* YOUR OBJECTIVE *
Return, from the data that follows, each line that holds the word "fdiv".

* DATA FOR THE TASK *
┏━━

(* ===== verification/Laplace.v ===== *)
(** * Laplace: the noise distribution

    Models [laplace.go] with IEEE binary64 arithmetic ([SpecFloat], round to
    nearest even, no fused operations). [math.Log] is a parameter, as is the
    conversion to [int] of a float that no [int] represents, which the Go
    specification leaves to the implementation. *)

From stdpp Require Import numbers strings gmap list.
From Stdlib Require Import Strings.Byte SpecFloat.
From S2P Require Import Prelude Binary Rand.

Abbreviation float64 := spec_float.

Class FloatEnv := {
  math_Log : float64 -> float64;
  int_unrepresentable : float64 -> Z;
}.

(** ** float64 *)

Definition fadd : float64 -> float64 -> float64 := SFadd 53 1024.
Definition fsub : float64 -> float64 -> float64 := SFsub 53 1024.
Definition fmul : float64 -> float64 -> float64 := SFmul 53 1024.
Definition fdiv : float64 -> float64 -> float64 := SFdiv 53 1024.

(** [float64(x)] of an integer. *)
Definition float_of_Z (x : Z) : float64 := binary_normalize 53 1024 x 0 false.

Definition fone : float64 := float_of_Z 1.
Definition ftwo : float64 := float_of_Z 2.
Definition fhalf : float64 := fdiv fone ftwo.
Definition fzero : float64 := S754_zero false.

(** The integer part, towards zero, of a finite float. *)
Definition ftrunc (x : float64) : option Z :=
  match x with
  | S754_zero _ => Some 0
  | S754_finite s m e =>
      let a := if decide (0 <= e) then Z.pos m * 2 ^ e else Z.pos m / 2 ^ (- e) in
      Some (if s then - a else a)
  | _ => None
  end.

(** [int(x)] *)
Definition int_of_float `{FloatEnv} (x : float64) : Z :=
  match ftrunc x with
  | Some z => if decide (- 2 ^ 63 <= z < 2 ^ 63) then z else int_unrepresentable x
  | None => int_unrepresentable x
  end.

(** ** The sampler *)

Section Laplace.
Context {R : Type} `{Reader R, FloatEnv}.

(** The value computed from one 64-bit random integer. *)
Definition laplace_of (mu b : float64) (x : Z) : float64 :=
  let u := fsub (fdiv (float_of_Z x) (float_of_Z (2 ^ 64 - 1))) fhalf in
  let '(abs, sign) := if SFltb u fzero then (SFopp u, SFopp fone) else (u, fone) in
  fsub mu (fmul (fmul b sign) (math_Log (fsub fone (fmul ftwo abs)))).

Definition laplace (mu b : float64) : GoM R float64 :=
  (let! rd := Read 8 in
   match rd with
   | Err e => glift (Panic e)
   | Ok r =>
       let! x := glift (Uint64 r) in
       gret (laplace_of mu b x)
   end)%go.

(** Negative samples are drawn again. *)
Fixpoint cappedFlooredLaplace (fuel : nat) (mu b : float64) : GoM R Z :=
  match fuel with
  | O => fun _ => NoFuel
  | S fuel' =>
      (let! x := laplace mu b in
       if SFltb x fzero then cappedFlooredLaplace fuel' mu b
       else gret (int_of_float x))%go
  end.

End Laplace.

(** ** Lemmas and theorems *)

Lemma nonneg_trunc x z : SFltb x fzero = false -> ftrunc x = Some z -> 0 <= z.
Proof.
  destruct x as [s|s| |s m e]; cbn; [intros _ [= <-]; lia|done|done|].
  destruct s; [done|]. intros _ [= <-]. case_decide; [|apply Z.div_pos]; nia.
Qed.

Section LaplaceFacts.
Context {R : Type} `{FullReader R, FloatEnv}.

Lemma laplace_step (mu b : float64) (r : R) :
  reader_ok r -> exists bs r', Read 8 r = Ret (Ok bs, r') /\ reader_ok r' /\
    laplace mu b r = Ret (laplace_of mu b (be_get bs), r').
Proof.
  intros Hok. destruct (read_full 8 r Hok) as (bs & r' & Hr & Hl & Hok').
  exists bs, r'. split_and!; [done|done|]. unfold laplace. rewrite (gbind_eq _ _ _ _ _ Hr).
  unfold Uint64. rewrite decide_True, take_ge by lia. done.
Qed.

(** The number of fake messages is the first sample that is not negative,
    rounded down: whenever the sampler returns, its result is the integer part of
    a Laplace sample that is not below zero, and it is not negative if that sample
    fits an [int]; while it does not return, all samples drawn were negative. *)
Lemma cappedFlooredLaplace_sample (fuel : nat) (mu b : float64) (r : R) :
  reader_ok r ->
  (exists x r', reader_ok r' /\ SFltb (laplace_of mu b x) fzero = false /\
     cappedFlooredLaplace fuel mu b r = Ret (int_of_float (laplace_of mu b x), r') /\
     forall z, ftrunc (laplace_of mu b x) = Some z -> z < 2 ^ 63 ->
       int_of_float (laplace_of mu b x) = z /\ 0 <= z) \/
  cappedFlooredLaplace fuel mu b r = NoFuel.
Proof.
  revert r. induction fuel as [|fuel IH]; intros r Hok; [by right|].
  destruct (laplace_step mu b r Hok) as (bs & r1 & _ & Hok1 & Hl).
  cbn [cappedFlooredLaplace]. rewrite (gbind_eq _ _ _ _ _ Hl).
  destruct (SFltb (laplace_of mu b (be_get bs)) fzero) eqn:Hneg; [by apply IH|].
  left. exists (be_get bs), r1. split_and!; [done|done|done|].
  intros z Hz Hlt. pose proof (nonneg_trunc _ _ Hneg Hz).
  unfold int_of_float. rewrite Hz, decide_True by lia. done.
Qed.

(** C39. The sampler can leave the range of [int]: when the eight random bytes are
    all [0xff] the sample is plus infinity for every finite [mu] and positive
    finite [b] (as [math.Log(0)] is minus infinity), it is not negative, and
    the count of fake messages is whatever the implementation makes of
    [int(+Inf)]. *)
Theorem laplace_all_ones_infinite (fuel : nat) (sm : bool) (mm mb : positive) (em eb : Z) (r r' : R) :
  let mu := S754_finite sm mm em in
  let b := S754_finite false mb eb in
  math_Log fzero = S754_infinity true -> fmul b fone = b ->
  Read 8 r = Ret (Ok (replicate 8 xff), r') ->
  cappedFlooredLaplace (S fuel) mu b r = Ret (int_unrepresentable (S754_infinity false), r').
Proof.
  intros mu b Hlog Hb Hr. cbn [cappedFlooredLaplace].
  assert (laplace mu b r = Ret (S754_infinity false, r')) as Hl.
  { unfold laplace. rewrite (gbind_eq _ _ _ _ _ Hr).
    change (Uint64 (replicate 8 xff)) with (Ret (2 ^ 64 - 1)). cbn [glift gbind].
    unfold gbind, glift, gret. do 2 f_equal. unfold laplace_of.
    change (fsub (fdiv (float_of_Z (2 ^ 64 - 1)) (float_of_Z (2 ^ 64 - 1))) fhalf) with fhalf.
    change (SFltb fhalf fzero) with false. cbn iota.
    change (fsub fone (fmul ftwo fhalf)) with fzero. rewrite Hb, Hlog. done. }
  by rewrite (gbind_eq _ _ _ _ _ Hl).
Qed.

End LaplaceFacts.

(** ** Witnesses

    A logarithm that is exact at the points evaluated: minus infinity at zero
    and zero elsewhere; the conversion of amd64. *)

Definition toy_float : FloatEnv := {|
  math_Log x := match x with S754_zero _ => S754_infinity true | _ => S754_zero false end;
  int_unrepresentable _ := - 2 ^ 63 |}.

Lemma cappedFlooredLaplace_sample_witness :
  exists x r', @cappedFlooredLaplace unit (const_reader x40) toy_float 1 (float_of_Z 1000) (float_of_Z 4) tt
    = Ret (@int_of_float toy_float (@laplace_of toy_float (float_of_Z 1000) (float_of_Z 4) x), r').
Proof.
  destruct (@cappedFlooredLaplace_sample unit (const_reader x40) (const_full x40) toy_float
    1 (float_of_Z 1000) (float_of_Z 4) tt I) as [(x & r' & _ & _ & H & _)|H].
  - exists x, r'. exact H.
  - exfalso. vm_compute in H. discriminate H.
Defined.

Example sample_1000 :
  @cappedFlooredLaplace unit (const_reader x40) toy_float 1 (float_of_Z 1000) (float_of_Z 4) tt
    = Ret (1000, tt).
Proof. vm_compute. reflexivity. Qed.

Lemma laplace_all_ones_infinite_witness :
  S754_finite false 8796093022208000 (-43) = float_of_Z 1000 /\
  @cappedFlooredLaplace unit (const_reader xff) toy_float 1
    (S754_finite false 8796093022208000 (-43)) (S754_finite false 4503599627370496 (-50)) tt
    = Ret (@int_unrepresentable toy_float (S754_infinity false), tt).
Proof.
  split; [vm_compute; reflexivity|].
  apply (@laplace_all_ones_infinite unit (const_reader xff) toy_float); vm_compute; reflexivity.
Defined.
(* ===== verification/DeadDrops.v ===== *)
(** * DeadDrops: the filter and the dead-drop exchange are correct

    Theorems about the pure parts of [Close] in [convo.go]: [filterIncoming]
    against the specification "first message with its key", and the last
    server's exchange against the specification "swap the two messages of a
    dead drop". *)

From stdpp Require Import numbers strings gmap list.
From Stdlib Require Import Strings.Byte.
From S2P Require Import Prelude Binary Wire Rand OnionBox Pki Noise Laplace Convo.

(** ** filterIncoming *)

(** The key a message is deduplicated by: its last eight bytes. *)
Definition key_of (msg : bytes) : Z := be_get (drop (length msg - 8) msg).

Lemma msg_key_ret msg : (8 <= length msg)%nat -> msg_key msg = Ret (key_of msg).
Proof.
  intros Hl. unfold msg_key, go_slice, zlen, key_of. rewrite decide_True by lia.
  cbn [mbind outcome_bind].
  replace (Z.to_nat (Z.of_nat (length msg) - 8)) with (length msg - 8)%nat by lia.
  rewrite take_ge by (rewrite length_drop; lia).
  unfold Uint64. rewrite decide_True by (rewrite length_drop; lia).
  by rewrite take_ge by (rewrite length_drop; lia).
Qed.

(** Position [i] holds the first message with its key. *)
Definition first_with_key (incoming : list (option bytes)) (i : nat) (msg : bytes) : Prop :=
  incoming !! i = Some (Some msg) /\
  forall j msg', (j < i)%nat -> incoming !! j = Some (Some msg') -> key_of msg' <> key_of msg.

Lemma first_with_key_dec incoming i :
  (exists m, first_with_key incoming i m) \/ (forall m, ~ first_with_key incoming i m).
Proof.
  unfold first_with_key. destruct (incoming !! i) as [[m|]|]; [|right; by intros m [? _]..].
  destruct (decide (Exists (fun o => (key_of <$> o) = Some (key_of m)) (take i incoming))) as [He|Hn].
  - right. intros m' [[= <-] Hf]. apply Exists_exists in He as (o & (j & Hj)%list_elem_of_lookup_1 & Ho).
    apply lookup_take_Some in Hj as [Hj Hlt]. destruct o as [m'|]; [|done]. injection Ho as Ho.
    by apply (Hf j m').
  - left. exists m. split; [done|]. intros j m' Hlt Hj Heq. apply Hn, Exists_exists.
    exists (Some m'). split; [|cbn; by rewrite Heq]. eapply list_elem_of_lookup_2.
    apply lookup_take_Some. by split.
Qed.

Definition long_enough (incoming : list (option bytes)) : Prop :=
  Forall (fun o => match o with Some m => (8 <= length m)%nat | None => True end) incoming.

(** The specification of the filter, for the loop started with keys already seen. *)
Record filtered (incoming : list (option bytes)) (seen : gset Z) (v : Z)
    (valid : list bytes) (idx : list Z) : Prop := {
  fl_length : length idx = length incoming;
  fl_order : filter (fun z => z <> -1) idx = seqZ v (zlen valid);
  fl_keys : NoDup (key_of <$> valid) /\ forall m, m ∈ valid -> key_of m ∉ seen;
  fl_slot : forall i o, incoming !! i = Some o ->
    (exists msg z, o = Some msg /\ first_with_key incoming i msg /\ key_of msg ∉ seen /\
       idx !! i = Some z /\ v <= z /\ valid !! Z.to_nat (z - v) = Some msg) \/
    (idx !! i = Some (-1) /\
     forall msg, o = Some msg -> ~ (first_with_key incoming i msg /\ key_of msg ∉ seen));
}.

Lemma first_with_key_cons o incoming i msg :
  first_with_key (o :: incoming) (S i) msg <->
  first_with_key incoming i msg /\ (forall m, o = Some m -> key_of m <> key_of msg).
Proof.
  unfold first_with_key. cbn. split.
  - intros [Hi Hf]. split; [split; [done|]|].
    + intros j m Hj Hm. by apply (Hf (S j)); [lia|].
    + intros m ->. apply (Hf 0%nat); [lia|done].
  - intros [[Hi Hf] Ho]. split; [done|]. intros [|j] m Hj Hm; simplify_eq/=.
    + by apply Ho.
    + apply (Hf j); [lia|done].
Qed.

(** Dropping a slot: nil, or a message whose key was seen. *)
Lemma filtered_skip o incoming seen v valid idx :
  0 <= v -> (forall m, o = Some m -> key_of m ∈ seen) ->
  filtered incoming seen v valid idx -> filtered (o :: incoming) seen v valid (-1 :: idx).
Proof.
  intros Hv Ho [Hl Hord Hk Hs]. split; [by cbn; f_equal| |done|].
  - by rewrite filter_cons_False by (intros []; done).
  - intros [|i] o' Hi; simplify_eq/=.
    + right. split; [done|]. intros msg -> [_ Hns]. by apply Hns, Ho.
    + destruct (Hs i o' Hi) as [(msg & z & -> & Hf & Hns & Hz & Hvz & Hval)|[Hz Hn]].
      * left. exists msg, z. split_and!; try done. apply first_with_key_cons. split; [done|].
        intros m Hm%Ho Heq. by rewrite Heq in Hm.
      * right. split; [done|]. intros msg -> [[Hf _]%first_with_key_cons Hns]. by eapply Hn.
Qed.

(** Keeping a slot: a message with a new key. *)
Lemma filtered_keep msg incoming seen v valid idx :
  0 <= v -> key_of msg ∉ seen ->
  filtered incoming ({[key_of msg]} ∪ seen) (v + 1) valid idx ->
  filtered (Some msg :: incoming) seen v (msg :: valid) (v :: idx).
Proof.
  intros Hv Hns [Hl Hord [Hnd Hk] Hs]. split; [by cbn; f_equal| | |].
  - rewrite filter_cons_True by lia. rewrite Hord. unfold zlen. cbn [length].
    rewrite (seqZ_cons v) by lia. f_equal. f_equal; lia.
  - split; [cbn; constructor; [|done]|].
    + intros (m & Heq & Hm)%list_elem_of_fmap. specialize (Hk m Hm). set_solver.
    + intros m [->|Hm]%elem_of_cons; [done|]. specialize (Hk m Hm). set_solver.
  - intros [|i] o' Hi; simplify_eq/=.
    + left. exists msg, v. rewrite Z.sub_diag. split_and!; try done.
      split; [done|]. intros j m Hj. lia.
    + destruct (Hs i o' Hi) as [(m & z & -> & Hf & Hns' & Hz & Hvz & Hval)|[Hz Hn]].
      * left. exists m, z. split_and!; try done; [| |lia|].
        -- apply first_with_key_cons. split; [done|]. intros m' [= <-] Heq. set_solver.
        -- set_solver.
        -- replace (Z.to_nat (z - v)) with (S (Z.to_nat (z - (v + 1)))) by lia. done.
      * right. split; [done|]. intros m -> [[Hf Hne]%first_with_key_cons Hns'].
        apply (Hn m); [done|]. split; [done|]. specialize (Hne msg eq_refl). set_solver.
Qed.

Lemma filter_loop_ok incoming seen v :
  0 <= v -> long_enough incoming ->
  exists valid idx, filter_loop incoming seen v = Ret (valid, idx) /\ filtered incoming seen v valid idx.
Proof.
  intros Hv Hlen. revert seen v Hv. induction Hlen as [|o incoming Ho _ IH]; intros seen v Hv.
  { exists [], []. split; [done|]. split; [done|done|split; [constructor|set_solver]|done]. }
  destruct o as [msg|]; cbn [filter_loop].
  - rewrite msg_key_ret by done. cbn [mbind outcome_bind]. case_decide as Hs.
    + destruct (IH seen v Hv) as (valid & idx & -> & Hf). eexists _, _. split; [done|].
      apply filtered_skip; [done|congruence|done].
    + destruct (IH ({[key_of msg]} ∪ seen) (v + 1)) as (valid & idx & -> & Hf); [lia|].
      eexists _, _. split; [done|]. by apply filtered_keep.
  - destruct (IH seen v Hv) as (valid & idx & -> & Hf). eexists _, _. split; [done|].
    by apply filtered_skip.
Qed.

(** C27. [filterIncoming] keeps exactly the first message with each key: on messages
    of at least eight bytes it does not panic; the kept messages have pairwise
    distinct keys; the entries of [incomingIndex] other than -1 are 0, 1, 2, ...
    in order, one per kept message; a slot that holds the first message with its
    key points to that message among the kept ones, and every other slot (nil or
    a repeated key) is -1. *)
Theorem filterIncoming_first_with_key (round : ConvoRound) :
  long_enough (cr_incoming round) ->
  exists round' valid, filterIncoming round = Ret round' /\
    cr_incoming round' = Some <$> valid /\
    length (cr_incomingIndex round') = length (cr_incoming round) /\
    NoDup (key_of <$> valid) /\
    filter (fun z => z <> -1) (cr_incomingIndex round') = seqZ 0 (zlen valid) /\
    (forall i msg, first_with_key (cr_incoming round) i msg ->
       exists z, cr_incomingIndex round' !! i = Some z /\ 0 <= z /\ valid !! Z.to_nat z = Some msg) /\
    (forall i o, cr_incoming round !! i = Some o ->
       (forall msg, o = Some msg -> ~ first_with_key (cr_incoming round) i msg) ->
       cr_incomingIndex round' !! i = Some (-1)).
Proof.
  intros Hl. destruct (filter_loop_ok (cr_incoming round) ∅ 0) as (valid & idx & Hf & [H1 H2 H3 H4]);
    [lia|done|].
  unfold filterIncoming. rewrite Hf. eexists _, valid. split_and!; try done; cbn; try apply H3.
  - intros i msg Hfirst. destruct (H4 i (Some msg) (proj1 Hfirst))
      as [(m & z & [= <-] & _ & _ & Hz & Hle & Hv)|[_ Hn]].
    + exists z. by rewrite Z.sub_0_r in Hv.
    + exfalso. apply (Hn msg eq_refl). split; [done|set_solver].
  - intros i o Ho Hn. destruct (H4 i o Ho) as [(m & z & -> & Hf' & _)|[Hz _]]; [|done].
    exfalso. by eapply Hn.
Qed.

Definition example_round : ConvoRound := mkConvoRound convoRoundOpen 4 [] 
  [Some (replicate 8 x01); None; Some (replicate 9 x01); Some (replicate 8 x02)] [] [] 0 0 [].

Lemma filterIncoming_first_with_key_witness :
  exists round' valid, filterIncoming example_round = Ret round' /\
    cr_incoming round' = Some <$> valid /\ cr_incomingIndex round' = [0; -1; -1; 1].
Proof.
  destruct (filterIncoming_first_with_key example_round) as (round' & valid & H1 & H2 & _).
  - repeat constructor.
  - exists round', valid. split; [exact H1|]. split; [exact H2|]. vm_compute in H1.
    injection H1 as <-. reflexivity.
Defined.

(** ** The dead-drop exchange *)

(** The positions at which the exchanges access dead drop [dd], in order. *)
Fixpoint accesses (dd : DeadDrop) (exs : list ConvoExchange) (i : Z) : list Z :=
  match exs with
  | [] => []
  | ex :: exs' =>
      if decide (dd = ce_DeadDrop ex) then i :: accesses dd exs' (i + 1) else accesses dd exs' (i + 1)
  end.

Lemma accesses_app dd exs exs' i :
  accesses dd (exs ++ exs') i = accesses dd exs i ++ accesses dd exs' (i + zlen exs).
Proof.
  revert i. induction exs as [|ex exs IH]; intros i; cbn [accesses app].
  { unfold zlen. simpl. by rewrite Z.add_0_r. }
  rewrite IH. replace (i + 1 + zlen exs) with (i + zlen (ex :: exs)) by (unfold zlen; cbn [length]; lia).
  by case_decide.
Qed.

Lemma accesses_spec dd exs i z :
  z ∈ accesses dd exs i <->
  i <= z /\ exists ex, exs !! Z.to_nat (z - i) = Some ex /\ ce_DeadDrop ex = dd.
Proof.
  revert i. induction exs as [|ex exs IH]; intros i; cbn [accesses].
  { split; [set_solver|]. intros (_ & ex & H & _). by rewrite lookup_nil in H. }
  assert (z ∈ accesses dd exs (i + 1) <->
    i < z /\ exists ex', (ex :: exs) !! Z.to_nat (z - i) = Some ex' /\ ce_DeadDrop ex' = dd) as Hrest.
  { rewrite IH. split; intros [Hle Hex]; (split; [lia|]);
      replace (Z.to_nat (z - i)) with (S (Z.to_nat (z - (i + 1)))) in * by lia; done. }
  case_decide as Hd; rewrite ?elem_of_cons, Hrest.
  - split.
    + intros [->|[Hlt Hex]]; [|split; [lia|done]]. split; [lia|]. exists ex. by rewrite Z.sub_diag.
    + intros [Hle Hex]. destruct (decide (z = i)); [by left|right]. split; [lia|done].
  - split; [intros [Hlt Hex]; split; [lia|done]|].
    intros [Hle (ex' & Hex & Heq)]. destruct (decide (z = i)) as [->|]; [|split; [lia|eauto]].
    rewrite Z.sub_diag in Hex. simplify_eq/=.
Qed.
(* ===== verification/ConvoRounds.v ===== *)
(** * ConvoRounds: the handlers of the conversation service

    Theorems about the RPC handlers of [convo.go]: the life cycle of a round and
    the errors outside it, the invariant every history of calls keeps, what each
    handler computes, and what the client side [RunConvoRound] makes of them. *)

From stdpp Require Import numbers strings pretty gmap list.
From Stdlib Require Import Strings.Byte.
From S2P Require Import Prelude Binary Wire Rand Shuffle Parallel OnionBox Pki Noise Laplace Vrpc Convo DeadDrops.

(** ** What [Add] makes of one onion *)

(** The shared key and the message of a slot, given the size onions must have. *)
Definition slot_key `{Box} (sk : BoxKey) (size : Z) (onion : bytes) : BoxKey :=
  if decide (zlen onion = size) then peel_key sk onion else zero_key.
Definition slot_msg `{Box} (sk : BoxKey) (nonce : Nonce) (size : Z) (onion : bytes) : option bytes :=
  if decide (zlen onion = size) then peel sk nonce onion else None.

(** The slot after the onion: a slot is only written when the onion opens. *)
Definition slot_update `{Box} (sk : BoxKey) (nonce : Nonce) (size : Z) (onion : bytes)
    (old : option bytes) : option bytes :=
  match slot_msg sk nonce size onion with Some m => Some m | None => old end.

Lemma add_onion_step `{Box} sk nonce size Offset k onion (pre1 post1 : list (option BoxKey))
    (pre2 post2 : list (option bytes)) o1 o2 :
  32 <= size -> zlen pre1 = Offset + k -> zlen pre2 = Offset + k -> Offset + k < 2 ^ 63 ->
  add_onion sk nonce size Offset (k, onion) (pre1 ++ o1 :: post1, pre2 ++ o2 :: post2) =
  Ret (pre1 ++ Some (slot_key sk size onion) :: post1,
       pre2 ++ slot_update sk nonce size onion o2 :: post2).
Proof.
  intros Hsize H1 H2 Hlt. unfold add_onion. pose proof (zlen_nonneg pre1).
  rewrite i64_small by lia. cbn [fst snd].
  assert (forall A (pre post : list A) x y, zlen pre = Offset + k ->
    go_store (pre ++ x :: post) (Offset + k) y = Ret (pre ++ y :: post)) as Hstore.
  { intros A pre post x y Hp. apply go_store_ret. rewrite <- Hp. unfold zlen.
    rewrite length_app. cbn [length]. split; [lia|]. rewrite Nat2Z.id.
    by rewrite insert_app_r_alt, Nat.sub_diag by lia. }
  rewrite (Hstore _ pre1) by done. cbn [mbind outcome_bind].
  unfold slot_key, slot_update, slot_msg. case_decide as Hs; [|done].
  unfold go_slice. rewrite !decide_True by lia. cbn [mbind outcome_bind].
  rewrite (Hstore _ pre1) by done. cbn [mbind outcome_bind].
  unfold peel, peel_key. rewrite drop_0. change (Z.to_nat (32 - 0)) with 32%nat.
  change (Z.to_nat 32) with 32%nat. rewrite (take_ge (drop 32 onion)) by
    (rewrite length_drop; unfold zlen; lia).
  destruct (OpenAfterPrecomputation _ _ _) as [m|]; [|done].
  by rewrite (Hstore _ pre2).
Qed.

┗━━

* FINISHED TASK *
Definition fdiv : float64 -> float64 -> float64 := SFdiv 53 1024.
Definition fhalf : float64 := fdiv fone ftwo.
  let u := fsub (fdiv (float_of_Z x) (float_of_Z (2 ^ 64 - 1))) fhalf in
    change (fsub (fdiv (float_of_Z (2 ^ 64 - 1)) (float_of_Z (2 ^ 64 - 1))) fhalf) with fhalf.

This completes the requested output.